(* ===== verification/Idempotency.v ===== *)
(** * Idempotency: the deduplication and replay cache of [src/idempotency/mod.rs].

    Part one is the engine as written: 32 LRU shards picked by the key's hash, a
    shared counter, a time-to-live, and the Redis backend with its failing-open
    error paths.  Part two is the abstract cache it implements: a finite map of
    records with one check-and-claim operation.  The refinement theorem says an
    operation of the engine is the operation of the map, except that a claim at
    capacity, or the completion in a full shard of a key no longer held, may
    drop one other key. *)

From S2P Require Import Prelude Externals Serde Clock.
Local Open Scope Z_scope.

(** ** Records and outcomes *)

(** [IdempotencyRecord] @idempotency/mod.rs:22-37 IdempotencyRecord *)
Inductive IdempotencyRecord :=
| InProgress (hlc : HlcTimestamp) (started_at_secs : Z)
| Completed (hlc : HlcTimestamp) (status_code : Z) (headers : list (string * string))
    (body : string) (completed_at_secs : Z).

(** [IdempotencyOutcome] @idempotency/mod.rs:46-61 IdempotencyOutcome *)
Inductive IdempotencyOutcome :=
| New
| Conflict (hlc : HlcTimestamp)
| Replay (hlc : HlcTimestamp) (status_code : Z) (headers : list (string * string))
    (body : string).

#[export] Instance IdempotencyRecord_eq_dec : EqDecision IdempotencyRecord.
Proof. solve_decision. Defined.
#[export] Instance IdempotencyOutcome_eq_dec : EqDecision IdempotencyOutcome.
Proof. solve_decision. Defined.

(** @idempotency/mod.rs:12-13 DEFAULT_IDEMPOTENCY_TTL, DEFAULT_MAX_CAPACITY *)
Definition DEFAULT_IDEMPOTENCY_TTL : Z := 300.
(** @idempotency/mod.rs:13-13 DEFAULT_MAX_CAPACITY *)
Definition DEFAULT_MAX_CAPACITY : Z := 10000.
(** @idempotency/mod.rs:14-14 DEFAULT_REDIS_KEY_PREFIX *)
Definition DEFAULT_REDIS_KEY_PREFIX : string := "spectra:idempotency".
(** @idempotency/mod.rs:15-15 NUM_MEMORY_SHARDS *)
Definition NUM_MEMORY_SHARDS : nat := 32.
(** @idempotency/mod.rs:17-17 IDEMPOTENCY_KEY_HEADER *)
Definition IDEMPOTENCY_KEY_HEADER : string := "idempotency-key".
(** @idempotency/mod.rs:18-18 ALT_IDEMPOTENCY_KEY_HEADER *)
Definition ALT_IDEMPOTENCY_KEY_HEADER : string := "x-idempotency-key".
(** @idempotency/mod.rs:19-19 REPLAY_HEADER *)
Definition REPLAY_HEADER : string := "x-spectra-idempotent-replay".

(** The test both arms of the lookup share, [ttl.as_secs().max(1)] included. @idempotency/mod.rs:137-147 IdempotencyEngine::check_or_insert *)
Definition fresh (ttl now_secs at_secs : Z) : bool :=
  Int.saturating_sub_u64 now_secs at_secs <? Z.max ttl 1.

(** What a record still in its window answers: a conflict for an operation in
    flight, the stored response for a finished one. @idempotency/mod.rs:141-165 IdempotencyEngine::check_or_insert *)
Definition answer (ttl now_secs : Z) (r : IdempotencyRecord) : option IdempotencyOutcome :=
  match r with
  | InProgress hlc started_at_secs =>
      if fresh ttl now_secs started_at_secs then Some (Conflict hlc) else None
  | Completed hlc status_code headers body completed_at_secs =>
      if fresh ttl now_secs completed_at_secs
      then Some (Replay hlc status_code headers body) else None
  end.

(** ** The in-memory engine *)

Section Memory.
Context `{LruLib}.
(** [DefaultHasher] on the key. *)
Variable hash : string -> Z.

(** [get_shard_index] @idempotency/mod.rs:{fn get_shard_index} get_shard_index *)
Definition get_shard_index (key : string) : nat :=
  Z.to_nat (hash key mod Z.of_nat NUM_MEMORY_SHARDS).

(** [IdempotencyEngine] with the [Memory] backend @idempotency/mod.rs:83-100 IdempotencyEngine, IdempotencyBackend::Memory *)
Record engine := Engine {
  shards : list (lru IdempotencyRecord);
  max_capacity : Z;
  len : Z;
  ttl : Z
}.

(** [IdempotencyEngine::new] and [MemoryShard::new] @idempotency/mod.rs:{fn new#2} IdempotencyEngine::new *)
Definition engine_new (ttl max_capacity : Z) : engine :=
  Engine (replicate NUM_MEMORY_SHARDS (lru_new (Z.to_nat (Z.max max_capacity 1))))
    max_capacity 0 ttl.

(** The counter's atomic updates. @idempotency/mod.rs:171-193 IdempotencyEngine::check_or_insert *)
Definition fetch_add (n : Z) : Z := Int.wrap 64 (n + 1).
Definition fetch_sub (n : Z) : Z := Int.wrap 64 (n - 1).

+===+

→ Work request
In the entries above, restate word for word the lines between the one holding "#[export] Instance IdempotencyRecord_eq_dec" and the one holding "Definition REPLAY_HEADER : string", inclusive, and nothing besides.

→ Problem solution
#[export] Instance IdempotencyRecord_eq_dec : EqDecision IdempotencyRecord.
Proof. solve_decision. Defined.
#[export] Instance IdempotencyOutcome_eq_dec : EqDecision IdempotencyOutcome.
Proof. solve_decision. Defined.

(** @idempotency/mod.rs:12-13 DEFAULT_IDEMPOTENCY_TTL, DEFAULT_MAX_CAPACITY *)
Definition DEFAULT_IDEMPOTENCY_TTL : Z := 300.
(** @idempotency/mod.rs:13-13 DEFAULT_MAX_CAPACITY *)
Definition DEFAULT_MAX_CAPACITY : Z := 10000.
(** @idempotency/mod.rs:14-14 DEFAULT_REDIS_KEY_PREFIX *)
Definition DEFAULT_REDIS_KEY_PREFIX : string := "spectra:idempotency".
(** @idempotency/mod.rs:15-15 NUM_MEMORY_SHARDS *)
Definition NUM_MEMORY_SHARDS : nat := 32.
(** @idempotency/mod.rs:17-17 IDEMPOTENCY_KEY_HEADER *)
Definition IDEMPOTENCY_KEY_HEADER : string := "idempotency-key".
(** @idempotency/mod.rs:18-18 ALT_IDEMPOTENCY_KEY_HEADER *)
Definition ALT_IDEMPOTENCY_KEY_HEADER : string := "x-idempotency-key".
(** @idempotency/mod.rs:19-19 REPLAY_HEADER *)
Definition REPLAY_HEADER : string := "x-spectra-idempotent-replay".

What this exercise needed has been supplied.